Past and present will meet when Passages and Reflections: A Unifying Retrospective of FLAG — 1993 to 2013, opens at the Langley Centennial Museum this week.

Fort Langley Artists Group’s 20th anniversary show begins on Thursday, Sept. 19 and continues until Nov. 3 at the museum on King Street in Fort Langley.

Throughout each summer for the past two decades FLAG artists have mounted shows based on themes suggested and selected by members. Passages and Reflections offered the artists a chance to revisit any and all themes from the past 20 years.

“We wanted to address the themes (in the retrospective) because that’s what draws us together — the democratic process of choosing a theme,” said FLAG artist Robin Bandenieks.

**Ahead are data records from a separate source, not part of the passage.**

(* ===== verification/BTreeClient.v ===== *)
(** * The tree as its clients use it

    The loops over leaves settle: from some number of turns on they have one
    outcome.  A forward cursor is an entry list that shrinks from the front, and
    it stays valid while only pages of others change. *)

From stdpp Require Import base tactics list numbers gmap sorting.
From Stdlib Require Import ZArith Lia.
From S2P Require Import Prelude Turns Search Bytes Errors PageFormat Pager Keys BTreeNode BTreeNodeSpec BTreeSplit BTree BTreeTheory.
From S2P Require Import BTreeOps BTreeInsert BTreeCursor BTreeTheorems.
Local Open Scope Z_scope.
Local Open Scope bic_scope.

Section Client.
Context {S : Type} {P : Pager S} {L : PagerLaws S} (ps : Z).
Abbreviation world := (S * BTree)%type.

(** ** More turns change nothing *)

Lemma first_steady start : steady (fun t => first_at_or_after (S := S) t start).
Proof.
  assert (Hl : forall t b leaf, refined (first_loop (S := S) t start b leaf) (first_loop (1 + t) start b leaf)).
  { induction t as [|t IH]; intros b leaf; cbn [first_loop Nat.add]; refines; apply IH. }
  intros t. unfold first_at_or_after. refines; apply Hl.
Qed.

Lemma range_steady start : steady (fun t => range (S := S) t start).
Proof.
  assert (Hl : forall t p, refined (leftmost_loop (S := S) t p) (leftmost_loop (1 + t) p)).
  { induction t as [|t IH]; intros p; cbn [leftmost_loop Nat.add]; refines; apply IH. }
  intros t. unfold range, leftmost_leaf. refines; apply Hl.
Qed.

Lemma next_steady r : steady (fun t => range_next (S := S) t r).
Proof. intros t. revert r. induction t as [|t IH]; intros r; cbn [range_next Nat.add]; refines; apply IH. Qed.

(** ** The other pages *)

(** The tree's pages set apart, a client works on its own pages as if there were
    no tree, and the tree stands as before; also when the pool is looked at in
    another way. *)
Lemma stands_open n (w : world) σ0 es : stands ps n w σ0 es ->
  exists τ, framed τ ps n (fst w) σ0 /\
    forall (L' : PagerLaws S) n' s' σ0', framed (L := L') τ ps n' s' σ0' -> stands (L := L') ps n' (s', snd w) σ0' es.
Proof.
  intros (σ & h & t & M & [T1 T2 T3 T4 T5] & D & F). assert (Hsub : σ0 ⊆ σ) by (apply map_subseteq_spec; intros q b Hq; by apply F).
  assert (Hpages : forall q, q ∈ pages (nodes t) -> (σ ∖ σ0) !! q = σ !! q /\ is_Some (σ !! q)).
  { intros q (d & -> & Hd)%list_elem_of_fmap. rewrite Forall_forall in T2. destruct (T2 d Hd) as (_ & b & Hb & _).
    rewrite Hb. split; [|done]. apply lookup_difference_Some. split; [done|]. destruct (σ0 !! d_page d) as [b0|] eqn:E0; [|done].
    destruct (F _ _ E0) as [_ []]. apply list_elem_of_fmap. eauto. }
  exists (σ ∖ σ0). split.
  { split; [by apply map_disjoint_difference_l1|]. by rewrite map_union_comm, map_difference_union by (done || by apply map_disjoint_difference_l1). }
  intros L' n' s' σ0' [Hd M']. exists (σ ∖ σ0 ∪ σ0'), h, t. ands; [done| |done|].
  - split; try done. eapply Forall_held_frame; [|exact T2]. intros q Hq. destruct (Hpages q Hq) as [E [b Hb]].
    rewrite Hb in *. by apply lookup_union_Some_l.
  - intros q b Hq. split; [by apply lookup_union_Some_r|]. intros Hin. destruct (Hpages q Hin) as [E [b' Hb]]. rewrite Hb in E.
    by pose proof (map_disjoint_Some_l _ _ _ _ Hd E) as E'; rewrite E' in Hq.
Qed.

(** ** The first entry *)

Lemma stands_first n (w : world) σ0 es start : stands ps n w σ0 es ->
  exists w', settles (fun t => first_at_or_after t start) w (Val (head (from_key start es))) w' /\ stands ps n w' σ0 es /\ snd w' = snd w.
Proof.
  intros (σ & h & t & M & T & <- & F).
  destruct (first_at_or_after_spec ps n w σ h t (length (leaves (nodes t))) start M T ltac:(lia)) as (s' & E & M').
  exists (s', snd w). ands; [|by exists σ, h, t|done]. eapply steady_settles; [apply first_steady|exact E|done].
Qed.

(** ** Forward cursors *)

(** The tree stands for [es] and the cursor [r] has [rest] before it. *)
Definition cursor (n : nat) (w : world) (σ0 : gmap Z bytes) (es : list entry) (r : BTreeRange) (rest : list entry) : Prop :=
  exists σ h t ls, pg_models ps n (fst w) σ /\ tree_ok ps σ (snd w) h t /\ data (nodes t) = es /\
    (forall q b, σ0 !! q = Some b -> σ !! q = Some b /\ (q ∉ pages (nodes t))) /\ pending ps σ r ls /\ remaining r ls = rest /\
    ls `suffix_of` leaves (nodes t).

Lemma cursor_stands n w σ0 es r rest : cursor n w σ0 es r rest -> stands ps n w σ0 es.
Proof. intros (σ & h & t & ls & M & T & D & F & _). by exists σ, h, t. Qed.

(** A cursor does not mind what happens to the pages of others. *)
Lemma cursor_open n (w : world) σ0 es r rest : cursor n w σ0 es r rest ->
  exists τ, framed τ ps n (fst w) σ0 /\ forall n' s' σ0', framed τ ps n' s' σ0' -> cursor n' (s', snd w) σ0' es r rest.
Proof.
  intros (σ & h & t & ls & M & T & D & Fr & Hp & Hr & Hs). pose proof T as [T1 T2 T3 T4 T5]. assert (Hsub : σ0 ⊆ σ) by (apply map_subseteq_spec; intros q b Hq; by apply Fr).
  assert (Hkeep : forall q, q ∈ pages (nodes t) -> forall σ0', σ ∖ σ0 ##ₘ σ0' -> (σ ∖ σ0 ∪ σ0') !! q = σ !! q /\ (q ∉ dom σ0')).
  { intros q (d & -> & Hd)%list_elem_of_fmap σ0' Hd'. rewrite Forall_forall in T2. destruct (T2 d Hd) as (_ & b & Hb & _).
    assert (E : (σ ∖ σ0) !! d_page d = Some b).
    { apply lookup_difference_Some. split; [done|]. destruct (σ0 !! d_page d) as [b0|] eqn:E0; [|done]. destruct (Fr _ _ E0) as [_ []]. apply list_elem_of_fmap. eauto. }
    rewrite Hb. split; [by apply lookup_union_Some_l|]. apply not_elem_of_dom. by eapply map_disjoint_Some_l. }
  exists (σ ∖ σ0). split.
  { split; [by apply map_disjoint_difference_l1|]. by rewrite map_union_comm, map_difference_union by (done || by apply map_disjoint_difference_l1). }
  intros n' s' σ0' [Hd M']. exists (σ ∖ σ0 ∪ σ0'), h, t, ls. ands; try done.
  - split; try done. eapply Forall_held_frame; [|exact T2]. intros q Hq. by apply Hkeep.
  - intros q b Hq. split; [by apply lookup_union_Some_r|]. intros Hin. destruct (Hkeep q Hin σ0' Hd) as [_ Hn]. apply Hn, elem_of_dom. eauto.
  - destruct Hp as [P1 P2 P3 P4]. split; try done. eapply Forall_held_frame; [|exact P2]. intros q (d & -> & Hd')%list_elem_of_fmap. apply Hkeep; [|done].
    apply list_elem_of_fmap. exists d. split; [done|]. destruct Hs as [pre Hs]. assert (Hin : d ∈ leaves (nodes t)) by (rewrite Hs; apply elem_of_app; by right).
    unfold leaves in Hin. by apply list_elem_of_filter in Hin as [_ Hin].
Qed.

Lemma stands_range n (w : world) σ0 es start : stands ps n w σ0 es ->
  exists r w', settles (fun t => range t start) w (Val r) w' /\ cursor n w' σ0 es r (from_key start es) /\ snd w' = snd w.
Proof.
  intros (σ & h & t & M & T & <- & F). destruct (range_spec ps n w σ h t h start M T ltac:(lia)) as (r & ls & s' & E & M' & Hp & Hr & Hs & _).
  exists r, (s', snd w). ands; [|by exists σ, h, t, ls|done]. eapply steady_settles; [apply range_steady|exact E|done].
Qed.

Lemma cursor_next n w σ0 es r rest : cursor n w σ0 es r rest ->
  exists r' w', settles (fun t => range_next t r) w (Val (head rest, r')) w' /\ stands ps n w' σ0 es /\ snd w' = snd w /\
    (rest <> [] -> cursor n w' σ0 es r' (tail rest)).
Proof.
  intros (σ & h & t & ls & M & T & D & F & Hp & Hr & Hs). destruct w as [s tr]. cbn [fst snd] in *.
  destruct (range_next_spec ps n σ tr (length ls) s r ls M Hp ltac:(lia)) as (o & r' & s' & E & M' & Ho).
  exists r', (s', tr). assert (Eo : o = head rest) by (rewrite Hr in Ho; destruct rest; [done|by destruct Ho]).
  ands; [|by exists σ, h, t|done|].
  - rewrite <- Eo. eapply steady_settles; [apply next_steady|exact E|done].
  - intros Hne. rewrite Hr in Ho. destruct rest as [|e rest]; [done|]. destruct Ho as (_ & ls' & Hp' & Hr' & Hs'). exists σ, h, t, ls'. ands; try done. by etrans.
Qed.
End Client.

At the beginning of each FLAG season, every artist arrives with an idea. They lobby, they debate and they vote.And once the choice is made, there is no getting out of it, regardless of how impossible it may seem.

In fact, it becomes a case of ‘how creative can you get?’ said Bandenieks.

Over the years, members have been challenged to represent both concrete themes — Doors, Dancers, Wood and Stone — and some that were slightly harder to pin down — Almost Functional, The Sound of Art, and Extraordinary Ordinary, among them.

Often, said Bandenieks, it’s the sculptors who face the greatest challenge in adhering to a theme.

“Rivers of the Valley — how are you (as a sculptor) going to do that?” she laughed.

This time, however, each artist was encouraged to revisit a theme that truly inspired them, from Farms of the Valley to Bon Appetite, to The Shoe Show.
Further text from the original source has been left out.